Logos01 comments on Bayes Slays Goodman's Grue - Less Wrong

0 Post author: potato 17 November 2011 10:45AM

You are viewing a comment permalink. View the original post to see all comments and the full post content.

Comments (120)

You are viewing a single comment's thread. Show more comments above.

Comment author: Logos01 17 November 2011 11:54:24AM *  -1 points [-]

I guessed what seemed bayesian to me about the whole thing was the analogy to bayse's table problem, which was the main intuition pump I used to solve the problem. I'll edit the article to reflect this. Thanks

The first thing that struck me was the inherently self-contradictory nature of the grue definition. For physical properties to be retroactively alterable seems to contradict fundamental principles of causality and matter.

Am I simply not understanding the topic? Or is my intuitive-conceptualization too influenced by "timeless physics"? (The notion that all moments in time can be stated to 'exist').

The most you get with statements about "grue-ness" is that some objects which we observed to be "green" were in fact green but after a specific time (T) all changed to another color. This does not change the fact that they were green in the past.

Science seems perfectly-well suited to handling things that change from one state to another. Radioactive decay, for example. If this is some extra-material transition that occurs... well, I just don't see how that's an actually available physical phenomenon. If you change the definition of the term, you are now discussing a new thing.

Comment author: potato 17 November 2011 12:02:58PM 1 point [-]

you are missing the point. nothing changes color. and no definitions are changed, only meanings.

Comment author: Logos01 17 November 2011 12:06:48PM *  1 point [-]

and no definitions are changed, only meanings.

... but meanings are definitions. You can't change one without changing the other. The terms are synonyms.

Time-based definitions just mean you use one definition before time T and another definition after time T. I am lost as to what the paradox here is.

Comment author: potato 17 November 2011 12:29:42PM 1 point [-]

defenitions point to meanings, but the meaning of a term can only be found by looking at the cognitive machines that use the term, and in that specific contxt as well.

Comment author: Logos01 17 November 2011 01:21:32PM -1 points [-]

defenitions point to meanings, but the meaning of a term can only be found by looking at the cognitive machines that use the term, and in that specific contxt as well.

...

definition:

  1. A statement of the exact meaning of a word, esp. in a dictionary.
  2. An exact statement or description of the nature, scope, or meaning of something.

meaning:

  1. What is meant by a word, text, concept, or action

Definitions are meanings. And meanings are definitions.

A ⊃ B & B ⊃ A ⊨ A = B

I remain lost as to where the paradox is supposed to be.

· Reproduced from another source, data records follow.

(** *** Lengths *)

Lemma length_scale (v : Vec3) (k : R) :
  0 <= k -> length (v *v k) = k * length v.
Proof.
  intros Hk. unfold length.
  replace (length_squared (v *v k)) with (k * k * length_squared v)
    by (vec_unfold; ring).
  rewrite sqrt_mult_alt by nra. now rewrite sqrt_square.
Qed.

Lemma length_le_of_sq (p : Vec3) (t : R) :
  0 <= t -> length_squared p <= t * t -> length p <= t.
Proof.
  intros Ht H. unfold length. rewrite <- (sqrt_square t Ht).
  apply sqrt_le_1_alt. exact H.
Qed.

Lemma length_gt_of_sq (p : Vec3) (t : R) :
  0 <= t -> t * t < length_squared p -> t < length p.
Proof.
  intros Ht H. unfold length. rewrite <- (sqrt_square t Ht) at 1.
  apply sqrt_lt_1_alt. split; [nra | exact H].
Qed.

Lemma length_lt_of_sq (p : Vec3) (t : R) :
  0 < t -> length_squared p < t * t -> length p < t.
Proof.
  intros Ht H. unfold length. rewrite <- (sqrt_square t) by lra.
  apply sqrt_lt_1_alt. split; [apply length_squared_nonneg | exact H].
Qed.




(** Decide the comparisons of a concrete computation. *)
Ltac Rdecide :=
  repeat match goal with
  | |- context [Rle_dec ?a ?b] => destruct (Rle_dec a b); try lra
  | |- context [Rlt_dec ?a ?b] => destruct (Rlt_dec a b); try lra
  | |- context [Req_dec_T ?a ?b] => destruct (Req_dec_T a b); try lra
  end.

(** ** Further facts on vectors, rounding and clamping *)

Module More_Facts.

(** *** Rounding and clamping *)

Lemma round_half_even_error (x : R) :
  - (1 / 2) <= x - IZR (round_half_even x) <= 1 / 2.
Proof.
  unfold round_half_even.
  destruct (base_Int_part x) as [H1 H2].
  destruct (Rlt_dec (x - IZR (Int_part x)) (1 / 2)) as [L | N].
  - lra.
  - destruct (Rlt_dec (1 / 2) (x - IZR (Int_part x))) as [L2 | N2].
    + rewrite plus_IZR. lra.
    + destruct (Z.even (Int_part x)); [lra |]. rewrite plus_IZR. lra.
Qed.

Lemma round_equal_close (k x y : R) :
  0 < k -> round_half_even (x * k) = round_half_even (y * k) ->
  - (1 / k) <= x - y <= 1 / k.
Proof.
  intros Hk E.
  pose proof (round_half_even_error (x * k)) as Hx.
  pose proof (round_half_even_error (y * k)) as Hy.
  rewrite E in Hx.
  assert (H : -1 <= (x - y) * k <= 1) by lra.
  assert (Hi : 0 < / k) by now apply Rinv_0_lt_compat.
  unfold Rdiv. rewrite Rmult_1_l.
  replace (x - y) with ((x - y) * k * / k) by (field; lra).
  split; nra.
Qed.

Lemma clamp_bounds (v lo hi : R) : lo <= hi -> lo <= clamp v lo hi <= hi.
Proof.
  intros H. unfold clamp. split.
  - apply Rmax_r.
  - apply Rmax_lub; [apply Rmin_r | exact H].
Qed.

Lemma clamp_pitch (v : R) : pitch_ok (clamp v (-90) 90).
Proof. apply clamp_bounds. lra. Qed.

(** *** Normalising *)

Lemma normalized_scale (a : Vec3) :
  exists k, 0 <= k /\ normalized a = a *v k.
Proof.
  destruct (Req_dec_T (length_squared a) 0) as [E | N].
  - exists 0. split; [lra |].
    apply length_squared_zero in E. subst. rewrite normalized_zero. vec_eq.
  - assert (Ha : a <> vzero) by (intros ->; apply N; vec_unfold; lra).
    exists (/ length a). split.
    + left. apply Rinv_0_lt_compat. now apply length_pos.
    + now apply normalized_nonzero.
Qed.

Lemma normalized_orthogonal (a b : Vec3) :
  dot a b = 0 -> dot (normalized a) b = 0.
Proof.
  intros H. destruct (normalized_scale a) as [k [_ ->]].
  rewrite dot_scale_l, H. ring.
Qed.

Lemma length_zero_inv (a : Vec3) : length a = 0 -> a = vzero.
Proof.
  intros H. apply length_squared_zero.
  apply sqrt_eq_0; [apply length_squared_nonneg | exact H].
Qed.

Lemma length_nonneg (a : Vec3) : 0 <= length a.
Proof. apply sqrt_pos. Qed.

Lemma dot_add_r (a b c : Vec3) : dot a (b +v c) = dot a b + dot a c.
Proof. unfold dot, vadd; simpl. ring. Qed.

Lemma dot_scale_r (a b : Vec3) (k : R) : dot a (b *v k) = k * dot a b.
Proof. unfold dot, vscale; simpl. ring. Qed.

Lemma combination_length_squared (f r : Vec3) (a b : R) :
  length_squared (f *v a +v r *v b)
  = a * a * length_squared f + 2 * (a * b) * dot f r
    + b * b * length_squared r.
Proof. unfold length_squared, dot, vadd, vscale; simpl. ring. Qed.

Lemma length_of_unit (a : Vec3) : length_squared a = 1 -> length a = 1.
Proof. intros H. unfold length. rewrite H. apply sqrt_1. Qed.

(** Dividing a non-zero pair by its norm gives a pair of norm 1. *)
Lemma normalised_pair (x z : R) :
  x <> 0 \/ z <> 0 ->
  let l := sqrt (x * x + z * z) in
  (z / l) * (z / l) + (x / l) * (x / l) = 1.
Proof.
  intros H l.
  assert (Hpos : 0 < x * x + z * z) by (destruct H; nra).
  assert (Hl : 0 < l) by (apply sqrt_lt_R0; exact Hpos).
  assert (Hs : l * l = x * x + z * z) by (apply sqrt_sqrt; lra).
  unfold Rdiv.
  replace (z * / l * (z * / l) + x * / l * (x * / l))
    with ((x * x + z * z) * (/ l * / l)) by ring.
  rewrite <- Hs. field. lra.
Qed.

Lemma normalized_times_length (a : Vec3) : normalized a *v length a = a.
Proof.
  destruct (Req_dec_T (length_squared a) 0) as [E | N].
  - apply length_squared_zero in E. subst.
    rewrite normalized_zero, length_zero. vec_eq.
  - assert (Ha : a <> vzero) by (intros ->; apply N; vec_unfold; lra).
    rewrite (normalized_nonzero a Ha).
    pose proof (length_pos a Ha).
    apply Vec3_eq; simpl; field; lra.
Qed.

Lemma normalized_of_unit (n : Vec3) : length_squared n = 1 -> normalized n = n.
Proof.
  intros H.
  assert (Hn : n <> vzero) by (intros ->; vec_unfold; lra).
  rewrite (normalized_nonzero n Hn), (length_of_unit n H).
  apply Vec3_eq; simpl; field.
Qed.

(** Stretching by a positive factor does not change the direction. *)
Lemma normalized_pos_scale (n : Vec3) (k : R) :
  length_squared n = 1 -> 0 < k -> normalized (n *v k) = n.
Proof.
  intros Hn Hk.
  assert (Hl : length (n *v k) = k)
    by (rewrite length_scale by lra; rewrite (length_of_unit n Hn); ring).
  assert (Hz : n *v k <> vzero).
  { intros E. rewrite E, length_zero in Hl. lra. }
  rewrite (normalized_nonzero _ Hz), Hl.
  apply Vec3_eq; simpl; field; lra.
Qed.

Comment author: Larks 17 November 2011 06:17:23PM 1 point [-]

The quotes you give suggest definitions are statements of meaning, not meanings.

Comment author: Logos01 17 November 2011 07:05:46PM -1 points [-]

... I am not especially aware of there being a functional difference between a "statement of meaning" and the meaning itself when we're discussing what terms mean.

Anything that is applicable to a definition is applicable to the meaning itself. Any adjustment of the meaning adjusts the defintion. Any adjustment of the definition adjusts the meaning. When you have a direct correlation with bi-directional causality, that is mutual identity.

Comment author: potato 18 November 2011 06:47:23PM 1 point [-]

Have you read the cluster structure of thing space? Or the exponential concept space article? I recommend them.

Comment author: Logos01 18 November 2011 11:27:41PM *  0 points [-]

Yes I have read them, and they are not relevant to the topic of mutual identity between 'definition' and 'meaning*'.

*: s/magic/meaning/. Thanks, Swype!

Comment author: TheOtherDave 17 November 2011 01:10:33PM 0 points [-]

Would you similarly say that "mortal" is a term with a self-contradictory definition?